### EXERCISE
Using the entries below, write out the line with "Models [src/src/shardkv1/test.go]: the", the line with "of [Groups] and", and every line in between, exactly as each is written.

(Saved entries)
• • • • • • •

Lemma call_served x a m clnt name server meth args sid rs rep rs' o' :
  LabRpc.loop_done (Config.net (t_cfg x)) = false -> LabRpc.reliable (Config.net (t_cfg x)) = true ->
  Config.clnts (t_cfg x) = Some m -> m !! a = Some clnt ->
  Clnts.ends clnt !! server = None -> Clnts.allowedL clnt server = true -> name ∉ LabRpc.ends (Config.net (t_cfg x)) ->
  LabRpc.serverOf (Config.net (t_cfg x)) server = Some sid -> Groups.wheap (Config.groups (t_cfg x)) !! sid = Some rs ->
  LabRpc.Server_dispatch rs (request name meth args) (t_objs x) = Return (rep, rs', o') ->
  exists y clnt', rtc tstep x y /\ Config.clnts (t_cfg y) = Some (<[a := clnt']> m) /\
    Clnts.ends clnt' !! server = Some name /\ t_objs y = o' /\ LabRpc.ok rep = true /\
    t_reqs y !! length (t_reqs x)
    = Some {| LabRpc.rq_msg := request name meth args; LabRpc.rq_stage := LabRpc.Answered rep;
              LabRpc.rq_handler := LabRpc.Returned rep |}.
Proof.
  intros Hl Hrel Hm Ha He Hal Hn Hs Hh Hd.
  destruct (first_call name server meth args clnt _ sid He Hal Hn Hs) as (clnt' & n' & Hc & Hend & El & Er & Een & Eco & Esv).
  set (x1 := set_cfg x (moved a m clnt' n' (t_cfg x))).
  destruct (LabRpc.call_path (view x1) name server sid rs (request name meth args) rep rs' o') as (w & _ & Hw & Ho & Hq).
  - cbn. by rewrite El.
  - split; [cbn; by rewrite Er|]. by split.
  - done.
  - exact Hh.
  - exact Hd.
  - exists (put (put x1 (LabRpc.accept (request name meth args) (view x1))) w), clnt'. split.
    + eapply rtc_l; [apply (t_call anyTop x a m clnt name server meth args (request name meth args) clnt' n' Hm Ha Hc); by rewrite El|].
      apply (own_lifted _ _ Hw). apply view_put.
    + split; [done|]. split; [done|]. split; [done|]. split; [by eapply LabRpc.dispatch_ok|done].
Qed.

• • • • • • •

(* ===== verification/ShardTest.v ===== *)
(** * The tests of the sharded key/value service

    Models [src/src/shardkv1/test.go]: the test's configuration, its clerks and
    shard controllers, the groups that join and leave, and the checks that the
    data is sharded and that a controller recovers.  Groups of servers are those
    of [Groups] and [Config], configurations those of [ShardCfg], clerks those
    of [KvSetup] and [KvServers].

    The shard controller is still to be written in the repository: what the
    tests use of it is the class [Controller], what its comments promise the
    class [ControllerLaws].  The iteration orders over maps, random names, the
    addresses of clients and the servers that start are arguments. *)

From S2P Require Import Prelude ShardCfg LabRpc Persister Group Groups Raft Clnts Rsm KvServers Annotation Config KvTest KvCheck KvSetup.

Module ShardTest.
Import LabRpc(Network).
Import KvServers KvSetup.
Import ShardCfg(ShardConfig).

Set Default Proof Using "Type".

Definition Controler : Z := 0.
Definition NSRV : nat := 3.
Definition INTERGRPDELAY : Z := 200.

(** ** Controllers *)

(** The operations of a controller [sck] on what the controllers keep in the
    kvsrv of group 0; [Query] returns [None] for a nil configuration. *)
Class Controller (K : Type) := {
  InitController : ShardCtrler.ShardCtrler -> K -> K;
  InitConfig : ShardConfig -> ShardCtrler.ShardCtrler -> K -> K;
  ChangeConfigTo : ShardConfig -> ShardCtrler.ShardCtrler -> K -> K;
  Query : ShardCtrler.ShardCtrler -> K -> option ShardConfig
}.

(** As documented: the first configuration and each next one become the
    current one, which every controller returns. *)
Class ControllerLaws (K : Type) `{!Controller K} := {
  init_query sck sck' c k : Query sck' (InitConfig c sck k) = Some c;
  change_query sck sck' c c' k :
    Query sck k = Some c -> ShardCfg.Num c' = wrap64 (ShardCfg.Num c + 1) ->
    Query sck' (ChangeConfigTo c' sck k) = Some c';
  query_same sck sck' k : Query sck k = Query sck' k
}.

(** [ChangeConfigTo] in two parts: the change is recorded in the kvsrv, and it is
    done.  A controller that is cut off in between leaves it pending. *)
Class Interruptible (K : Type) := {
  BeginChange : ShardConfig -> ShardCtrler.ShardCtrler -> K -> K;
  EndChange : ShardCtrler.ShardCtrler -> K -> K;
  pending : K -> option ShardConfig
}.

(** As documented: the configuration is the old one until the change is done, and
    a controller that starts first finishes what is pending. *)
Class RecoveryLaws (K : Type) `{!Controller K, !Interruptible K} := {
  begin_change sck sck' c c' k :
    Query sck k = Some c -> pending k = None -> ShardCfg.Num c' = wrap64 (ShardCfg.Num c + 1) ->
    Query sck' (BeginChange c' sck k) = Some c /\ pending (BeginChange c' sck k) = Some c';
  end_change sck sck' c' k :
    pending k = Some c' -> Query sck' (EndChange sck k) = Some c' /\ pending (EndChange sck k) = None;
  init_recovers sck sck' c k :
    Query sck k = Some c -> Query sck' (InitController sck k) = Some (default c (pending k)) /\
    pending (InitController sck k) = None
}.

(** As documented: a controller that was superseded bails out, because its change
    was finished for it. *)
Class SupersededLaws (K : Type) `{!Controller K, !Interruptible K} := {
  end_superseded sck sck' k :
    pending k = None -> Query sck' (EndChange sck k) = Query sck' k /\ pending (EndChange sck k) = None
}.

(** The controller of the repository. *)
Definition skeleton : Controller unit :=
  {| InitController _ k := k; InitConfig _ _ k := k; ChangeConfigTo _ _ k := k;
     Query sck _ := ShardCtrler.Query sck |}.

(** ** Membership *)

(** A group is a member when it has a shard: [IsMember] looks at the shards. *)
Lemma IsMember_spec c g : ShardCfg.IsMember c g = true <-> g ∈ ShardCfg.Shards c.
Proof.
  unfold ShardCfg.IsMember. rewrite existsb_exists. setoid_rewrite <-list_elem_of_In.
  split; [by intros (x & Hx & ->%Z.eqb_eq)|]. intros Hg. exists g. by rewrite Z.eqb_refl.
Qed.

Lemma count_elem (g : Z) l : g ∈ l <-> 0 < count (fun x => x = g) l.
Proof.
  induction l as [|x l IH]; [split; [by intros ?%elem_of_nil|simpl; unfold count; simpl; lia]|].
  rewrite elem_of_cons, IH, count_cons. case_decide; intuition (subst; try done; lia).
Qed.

• • • • • • •

### RESPONSE TO THE EXERCISE
    Models [src/src/shardkv1/test.go]: the test's configuration, its clerks and
    shard controllers, the groups that join and leave, and the checks that the
    data is sharded and that a controller recovers.  Groups of servers are those
    of [Groups] and [Config], configurations those of [ShardCfg], clerks those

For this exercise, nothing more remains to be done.